Max decided to go along with Huxley—albeit guardedly. He was in a foreign country that seemed to be losing its grip on the twentieth century and falling backwards through time. Huxley could be useful to him.

"You meet any of my predecessors?" Max asked.

"The short guy—sleazy-looking dude."

"Clyde Beeson?"

"That's him. I saw him around my hotel a lot—"

"Hotel?"

"The Hotel Olffson—where I'm staying."

"What was he doing there?"

"Hanging around the journalists, picking up scraps."

"Sounds about right," Max muttered. "So how did you know where he was headed?"

"I heard him asking someone at the bar for directions to the waterfalls one night."

"Waterfalls?" Max stopped him, remembering where Medd had gone. "The voodoo place?"

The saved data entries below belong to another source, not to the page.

(** The function that [getRepoId] memoizes. *)
Definition getRepoId_uncached (client : string -> RepoIdResult)
    (codebase : string) : RepoIdResult * list Effect :=
  let '(repoId, asked) :=
    if negb (String.eqb codebase "")
    then (client codebase, [sourcegraphClient_getRepoId codebase])
    else (repoIdNull, []) in
  if isError repoId then
    let errorMessage :=
      "Cody could not find the '" ++ codebase
        ++ "' repository on your Sourcegraph instance." ++ LF
        ++ "Please check that the repository exists and is entered "
        ++ "correctly in the cody.codebase setting." in
    (repoId, (asked ++ [console_error errorMessage])%list)
  else (repoId, asked).

(** [getRepoId(codebase)]: a result in the cache is returned as it is;
    otherwise the function runs and its result is stored. *)
Definition getRepoId (cache : RepoIdCache) (client : string -> RepoIdResult)
    (codebase : string) : RepoIdCache * RepoIdResult * list Effect :=
  match cacheGet cache codebase with
  | Some repoId => (cache, repoId, [])
  | None =>
      let '(repoId, effects) := getRepoId_uncached client codebase in
      ((codebase, repoId) :: cache, repoId, effects)
  end.

Definition createCodebaseContext (cache : RepoIdCache)
    (client : string -> RepoIdResult) (codebase : string)
    (contextType : UseContext) (serverEndpoint : string)
  : RepoIdCache * CodebaseContext.t * list Effect :=
  let '(cache, repoId, effects) := getRepoId cache client codebase in
  let embeddingsSearch :=
    if truthyRepoId repoId && negb (isError repoId)
    then Some {| SourcegraphEmbeddingsSearchClient.codebase := codebase;
                 SourcegraphEmbeddingsSearchClient.repoId := repoId |}
    else None in
  let codebaseContext :=
    {| CodebaseContext.useContext := contextType;
       CodebaseContext.serverEndpoint := serverEndpoint;
       CodebaseContext.experimentalLocalSymbols := false;
       CodebaseContext.codebase := codebase;
       CodebaseContext.embeddingsSearch := embeddingsSearch |} in
  (cache, codebaseContext, effects).

(** One call of [createCodebaseContext], with the answers that the client
    would give at that time. *)
Module CodebaseRequest.
Record t := {
  client : string -> RepoIdResult;
  codebase : string;
  contextType : UseContext;
  serverEndpoint : string
}.
End CodebaseRequest.

(** A sequence of calls: the contexts they return and all their effects. *)
Fixpoint createCodebaseContexts (cache : RepoIdCache)
    (requests : list CodebaseRequest.t)
  : RepoIdCache * list CodebaseContext.t * list Effect :=
  match requests with
  | [] => (cache, [], [])
  | request :: requests' =>
      let '(cache, codebaseContext, effects) :=
        createCodebaseContext cache
          request.(CodebaseRequest.client)
          request.(CodebaseRequest.codebase)
          request.(CodebaseRequest.contextType)
          request.(CodebaseRequest.serverEndpoint) in
      let '(cache, codebaseContexts, effects') :=
        createCodebaseContexts cache requests' in
      (cache, codebaseContext :: codebaseContexts, (effects ++ effects')%list)
  end.

(** How often a log asks the client for a codebase. *)
Fixpoint clientCalls (codebase : string) (log : list Effect) : nat :=
  match log with
  | [] => O
  | sourcegraphClient_getRepoId asked :: log' =>
      ((if String.eqb asked codebase then 1 else 0) + clientCalls codebase log')%nat
  | _ :: log' => clientCalls codebase log'
  end.

(** ** The chat panel: the question of an input and the context window *)

(** [extractQuestion]: the input up to its first question mark, or the
    whole input when it has none and is shorter than 100 characters. *)
Definition extractQuestion (input : string) : option string :=
  let input := JSString.trim input in
  let q := JS.indexOf input "?" in
  if negb (q =? -1) then
    Some (JSString.trim (JSString.slice2 input 0 (q + 1)))
  else if JS.length input <? 100 then Some input
  else None.

Module ConfigOverwrites.
Record t := { chatModelMaxTokens : option Z }.
End ConfigOverwrites.

(** The two properties of the authentication status that the context
    window depends on. *)
Module AuthStatus.
Record t := {
  endpoint : option string;
  configOverwrites : option ConfigOverwrites.t
}.
End AuthStatus.

(** [authStatus.configOverwrites?.chatModelMaxTokens] *)
Definition chatModelMaxTokens (authStatus : AuthStatus.t) : option Z :=
  match authStatus.(AuthStatus.configOverwrites) with
  | Some configOverwrites =>
      configOverwrites.(ConfigOverwrites.chatModelMaxTokens)
  | None => None
  end.

(** The value of a number that is known to be truthy. *)
Definition numberOf (x : option Z) : Z :=
  match x with
  | Some v => v
  | None => 0
  end.

(** A string without a question mark. *)
Definition noQuestionMark (s : string) : Prop :=
  forall i, String.get i s <> Some "?"%char.

(** [getContextWindowForModel].  [isDotCom] is the imported test of an
    endpoint, and [tokenLimit] is the value of the setting
    [cody.provider.limit.prompt]. *)
Definition getContextWindowForModel (isDotCom : string -> bool)
    (tokenLimit : option Z) (authStatus : AuthStatus.t) (modelID : string) : Z :=
  let enterprise :=
    match authStatus.(AuthStatus.endpoint) with
    | Some endpoint => negb (String.eqb endpoint "") && negb (isDotCom endpoint)
    | None => false
    end in
  if enterprise then
    if JS.truthy tokenLimit then numberOf tokenLimit * 4
    else if JS.truthy (chatModelMaxTokens authStatus)
    then numberOf (chatModelMaxTokens authStatus) * 4
    else 28000
  else if JSString.includes modelID "openai/gpt-4-1106-preview" then 28000
  else if JS.endsWith modelID "openai/gpt-3.5-turbo" then 10000
  else if JSString.includes modelID "mixtral-8x7b-instruct"
          && JSString.includes modelID "fireworks" then 28000
  else 28000.

(** The entry of the empty codebase, if the cache has one, is [null]. *)
Definition emptyCodebaseNull (cache : RepoIdCache) : Prop :=
  forall repoId, cacheGet cache "" = Some repoId -> repoId = repoIdNull.

(** What an embeddings search of a context is, when there is one. *)
Definition searchOfFoundRepository (context : CodebaseContext.t) : Prop :=
  match context.(CodebaseContext.embeddingsSearch) with
  | None => True
  | Some search =>
      search.(SourcegraphEmbeddingsSearchClient.codebase)
      = context.(CodebaseContext.codebase)
      /\ context.(CodebaseContext.codebase) <> ""
      /\ exists id,
           search.(SourcegraphEmbeddingsSearchClient.repoId) = repoIdString id
           /\ id <> ""
  end.

(** Sample clients and calls of [createCodebaseContext]. *)
Module Scenario.

Definition clientFinds (id : string) : string -> RepoIdResult :=
  fun _ => repoIdString id.

Definition clientFails : string -> RepoIdResult :=
  fun _ => repoIdError "repository not found".

Definition request (client : string -> RepoIdResult) (codebase : string)
  : CodebaseRequest.t :=
  {| CodebaseRequest.client := client;
     CodebaseRequest.codebase := codebase;
     CodebaseRequest.contextType := useEmbeddings;
     CodebaseRequest.serverEndpoint := "https://sourcegraph.com" |}.

(** The public endpoint, and the status of a user of it and of a user of
    another instance. *)
Definition isDotCom (endpoint : string) : bool :=
  String.eqb endpoint "https://sourcegraph.com".

Definition dotComUser : AuthStatus.t :=
  {| AuthStatus.endpoint := Some "https://sourcegraph.com";
     AuthStatus.configOverwrites := None |}.

Definition enterpriseUser : AuthStatus.t :=
  {| AuthStatus.endpoint := Some "https://sourcegraph.example.org";
     AuthStatus.configOverwrites := None |}.

(** Requests whose suffix is "abc\ndef", for a StarCoder, a Llama Code and
    the Mistral instruct model. *)
Definition starcoderSuffix : FireworksProvider.t :=
  Sample.provider "starcoder-7b" 2048 None
    (Sample.options "python" "let a = " ("abc" ++ LF ++ "def") false false false 1).

Definition llamaSuffix : FireworksProvider.t :=
  Sample.provider "llama-code-13b" 2048 None
    (Sample.options "python" "let a = " ("abc" ++ LF ++ "def") false false false 1).

Definition mistralSuffix : FireworksProvider.t :=
  Sample.provider "mistral-7b-instruct-4k" 2048 None
    (Sample.options "python" "let a = " ("abc" ++ LF ++ "def") false false false 1).

(** The same request for a model without infilling format. *)
Definition otherModelSuffix : FireworksProvider.t :=
  Sample.provider "codegen-2b" 2048 None
    (Sample.options "python" "let a = " ("abc" ++ LF ++ "def") false false false 1).


End Scenario.

(** ** Facts about the string primitives *)

Lemma index_lf_cons_lf (s : string) :
  String.index 0 LF (String lf s) = Some 0%nat.
Proof.
  cbn [String.index LF String.prefix].
  destruct (ascii_dec lf lf) as [_ | ne]; [| contradiction].
  destruct s; reflexivity.
Qed.

Lemma index_lf_cons_other (c : ascii) (s : string) :
  c <> lf ->
  String.index 0 LF (String c s) = option_map S (String.index 0 LF s).
Proof.
  intros ne. cbn [String.index LF String.prefix].
  destruct (ascii_dec lf c) as [e | _]; [symmetry in e; contradiction |].
  destruct (String.index 0 LF s); reflexivity.
Qed.

Lemma noLineBreak_cons (c : ascii) (s : string) :
  noLineBreak (String c s) <-> c <> lf /\ noLineBreak s.
Proof.
  unfold noLineBreak. split.
  - intros H. split.
    + intros ->. apply (H 0%nat). reflexivity.
    + intros i. apply (H (S i)).
  - intros [ne H] [| i]; simpl.
    + congruence.
    + apply H.
Qed.

Lemma index_lf_none (s : string) :
  noLineBreak s -> String.index 0 LF s = None.
Proof.
  induction s as [| c s IH]; intros H.
  - reflexivity.
  - apply noLineBreak_cons in H as [ne H].
    rewrite index_lf_cons_other by assumption.
    rewrite IH by assumption. reflexivity.
Qed.

Lemma index_lf_first (a b : string) :
  noLineBreak a ->
  String.index 0 LF (a ++ LF ++ b) = Some (String.length a).
Proof.
  induction a as [| c a IH]; intros H.
  - apply index_lf_cons_lf.
  - apply noLineBreak_cons in H as [ne H].
    change ((String c a ++ LF ++ b)%string) with (String c (a ++ LF ++ b)).
    rewrite index_lf_cons_other by assumption.
    rewrite IH by assumption. reflexivity.
Qed.

Lemma substring_all (s : string) :
  String.substring 0 (String.length s) s = s.
Proof.
  induction s as [| c s IH]; simpl; [reflexivity | now rewrite IH].
Qed.

Lemma substring_drop_app (a b : string) :
  String.substring (String.length a) (String.length b) (a ++ b) = b.
Proof.
  induction a as [| c a IH]; simpl.
  - apply substring_all.
  - exact IH.
Qed.

Lemma string_length_app (a b : string) :
  String.length (a ++ b) = (String.length a + String.length b)%nat.
Proof.
  induction a as [| c a IH]; simpl; [reflexivity | now rewrite IH].
Qed.

Lemma slice_drop_app (a b : string) :
  JS.slice (a ++ b) (Z.of_nat (String.length a)) = b.
Proof.
  unfold JS.slice, JS.length. rewrite string_length_app.
  destruct (Z.ltb_spec (Z.of_nat (String.length a)) 0) as [neg | _]; [lia |].
  rewrite Z.min_l by lia.
  rewrite Nat2Z.id.
  replace (Z.to_nat (Z.of_nat (String.length a + String.length b)
                     - Z.of_nat (String.length a)))
    with (String.length b) by lia.
  apply substring_drop_app.
Qed.

(** Every string either has no line feed or splits at its first one. *)
Lemma first_line_break (s : string) :
  noLineBreak s \/
  exists a b, noLineBreak a /\ s = a ++ LF ++ b.
Proof.
  induction s as [| c s IH].
  - left. intros [| i]; discriminate.
  - destruct (ascii_dec c lf) as [-> | ne].
    + right. exists "", s. split; [intros [| i]; discriminate | reflexivity].
    + destruct IH as [H | (a & b & H & ->)].
      * left. apply noLineBreak_cons. auto.
      * right. exists (String c a), b. split; [| reflexivity].
        apply noLineBreak_cons. auto.
Qed.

"Yeah. Said he was following up a lead. Last time I ever saw him," Huxley said. "Did you know him?"

"Florida PI, what do you expect?" Max replied.

Beeson went to the waterfalls too. What kind of lead were they chasing?

"Were you friends?" Huxley asked.

"No, the opposite," Max said. "I went to see him before I came out here. He was pretty fucked up, to say the least."

"What happened to him?"

"Don't ask."

Huxley looked Max right in the eye and pulled an ambiguous smile—part knowing, part amused—the sort that people used when they wanted you to think they knew more than they did. Max wasn't going to fall for that shit. He'd used it himself.

"Did Beeson mention Vincent Paul to you?"

"Yeah he did," Max said.

"Vincent Paul, Le Roi de Cité Soleil. That's what they call him, the scared rich folk—after Louis XIV, the glamorous French king. It's meant as an insult."

"How so?"

"Vincent lives in or around Cité Soleil—Shit City, as I call it. It's this gigantic slum outside of Port-au-Prince, by the coast. Makes your 'hoods back home look like Park Avenue. In fact, there's nothing like Cité Soleil anywhere in the world. I've been to slums in Bombay, Rio, Mexico City—paradise in comparison. Here you're talking close to half a million people—that's near ten percent of the population—living on six square miles of shit and disease. Literally. Place even has its own canal. 'The Boston Canal,' they call it. It's filled with old oil from the power plant."